» **TASK ITEM**
In the records below, find the line holding "Definition is_line_terminator (c" and the line holding "Definition is_digit (c". Set down both, with every line between them, exactly.

ENTRIES SUPPLIED section start

(** * LinkDecorator: URI scanning and decoration synchronisation

    Shallow embedding of [iterateUris], [getDecorations] and the
    [linkDecorator] plugin state of
    src/view/com/lightbox/ImageViewing/components/ImageDefaultHeader.tsx.

    JavaScript strings are lists of UTF-16 code units ([N]).  The regular
    expression

      /(^|\s|\()((https?:\/\/[\S]+)|((?<domain>[a-z][a-z0-9]*(\.[a-z0-9]+)+)[\S]* ))/gim

    (the blank before the last two parentheses is not in the source)
    is embedded by its backtracking semantics: at each start index the
    alternatives are tried in source order, quantifiers are greedy. *)

From Stdlib Require Import String Ascii List Bool Arith ZArith Lia.
Import ListNotations.

Definition char := N.
Definition jsstring := list char.

(** Literal strings of the source, as code units. *)
Definition js (s : string) : jsstring :=
  map (fun a => N.of_nat (nat_of_ascii a)) (list_ascii_of_string s).

(** ** Character classes of the ECMAScript regular expressions *)

(** LineTerminator: LF, CR, LS, PS ([^] in multiline mode). *)
Definition is_line_terminator (c : char) : bool :=
  N.eqb c 10 || N.eqb c 13 || N.eqb c 8232 || N.eqb c 8233.

(** [\s]: WhiteSpace and LineTerminator code points. *)
Definition is_ws (c : char) : bool :=
  N.eqb c 9 || N.eqb c 11 || N.eqb c 12 || N.eqb c 32 || N.eqb c 160
  || N.eqb c 5760 || (N.leb 8192 c && N.leb c 8202) || N.eqb c 8239
  || N.eqb c 8287 || N.eqb c 12288 || N.eqb c 65279
  || is_line_terminator c.

(** [[a-z]] under the [i] flag: ASCII letters of both cases. *)
Definition is_alpha (c : char) : bool :=
  (N.leb 65 c && N.leb c 90) || (N.leb 97 c && N.leb c 122).

Definition is_digit (c : char) : bool := N.leb 48 c && N.leb c 57.

(** [[a-z0-9]] under the [i] flag. *)
Definition is_alnum (c : char) : bool := is_alpha c || is_digit c.

(** A literal pattern character under the [i] flag: a lowercase ASCII
    letter also matches its uppercase form. *)
Definition ci_eq (lit c : char) : bool :=
  N.eqb c lit || (N.leb 97 lit && N.leb lit 122 && N.eqb c (lit - 32)).

Fixpoint ci_prefix (lits : jsstring) (l : jsstring) : bool :=
  match lits, l with
  | [], _ => true
  | a :: lits', c :: l' => ci_eq a c && ci_prefix lits' l'
  | _ :: _, [] => false
  end.

(** Case-sensitive prefix test ([String.prototype.startsWith]). *)
Fixpoint starts_with (pre : jsstring) (l : jsstring) : bool :=
  match pre, l with
  | [], _ => true
  | a :: pre', c :: l' => N.eqb a c && starts_with pre' l'
  | _ :: _, [] => false
  end.

Definition char_at (s : jsstring) (i : nat) : option char := nth_error s i.

Definition substring (s : jsstring) (b e : nat) : jsstring :=
  firstn (e - b) (skipn b s).

(** Length of the longest prefix of non-whitespace code units
    (the greedy [[\S]*]). *)
Fixpoint nonws_len (l : jsstring) : nat :=
  match l with
  | [] => 0
  | c :: l' => if is_ws c then 0 else S (nonws_len l')
  end.

(** Greedy [[a-z0-9]*]. *)
Fixpoint alnum_len (l : jsstring) : nat :=
  match l with
  | [] => 0
  | c :: l' => if is_alnum c then S (alnum_len l') else 0
  end.

(** Greedy [(\.[a-z0-9]+)*]: length consumed.  [in_label] is true while
    the previous code unit belongs to a label after a dot, where a further
    alphanumeric unit extends the label. *)
Fixpoint labels_len (in_label : bool) (l : jsstring) : nat :=
  match l with
  | [] => 0
  | c :: l' =>
      if in_label && is_alnum c then S (labels_len true l')
      else if N.eqb c 46 then
        match l' with
        | d :: _ => if is_alnum d then S (labels_len true l') else 0
        | [] => 0
        end
      else 0
  end.

(** ** The match of the regular expression at one start index *)

Record regex_match := {
  m_index : nat;                 (** [match.index]: start of group 1 *)
  m_start : nat;                 (** start of group 2 *)
  m_end : nat;                   (** end of group 2 = end of the match *)
  m_domain : option jsstring     (** [match.groups.domain] *)
}.

Definition scheme_http : jsstring := js "http://".
Definition scheme_https : jsstring := js "https://".

(** Group 2 at index [j]: its end and the [domain] group.  The scheme
    alternative [https?:\/\/[\S]+] is tried first; [[\S]+] runs to the end
    of the non-whitespace run.  Otherwise the domain alternative: a letter,
    a greedy label, at least one [.label], then [[\S]*]. *)
Definition group2_at (s : jsstring) (j : nat) : option (nat * option jsstring) :=
  let l := skipn j s in
  let run := j + nonws_len l in
  if (ci_prefix scheme_https l && negb (Nat.eqb (nonws_len (skipn 8 l)) 0))
     || (ci_prefix scheme_http l && negb (Nat.eqb (nonws_len (skipn 7 l)) 0))
  then Some (run, None)
  else
    match l with
    | c :: l' =>
        if is_alpha c then
          let k := alnum_len l' in
          let d := labels_len false (skipn k l') in
          if Nat.eqb d 0 then None
          else Some (run, Some (firstn (S k + d) l))
        else None
    | [] => None
    end.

ENTRIES SUPPLIED section end

» **RESPONSE BELOW**
Definition is_line_terminator (c : char) : bool :=
  N.eqb c 10 || N.eqb c 13 || N.eqb c 8232 || N.eqb c 8233.

(** [\s]: WhiteSpace and LineTerminator code points. *)
Definition is_ws (c : char) : bool :=
  N.eqb c 9 || N.eqb c 11 || N.eqb c 12 || N.eqb c 32 || N.eqb c 160
  || N.eqb c 5760 || (N.leb 8192 c && N.leb c 8202) || N.eqb c 8239
  || N.eqb c 8287 || N.eqb c 12288 || N.eqb c 65279
  || is_line_terminator c.

(** [[a-z]] under the [i] flag: ASCII letters of both cases. *)
Definition is_alpha (c : char) : bool :=
  (N.leb 65 c && N.leb c 90) || (N.leb 97 c && N.leb c 122).

Definition is_digit (c : char) : bool := N.leb 48 c && N.leb c 57.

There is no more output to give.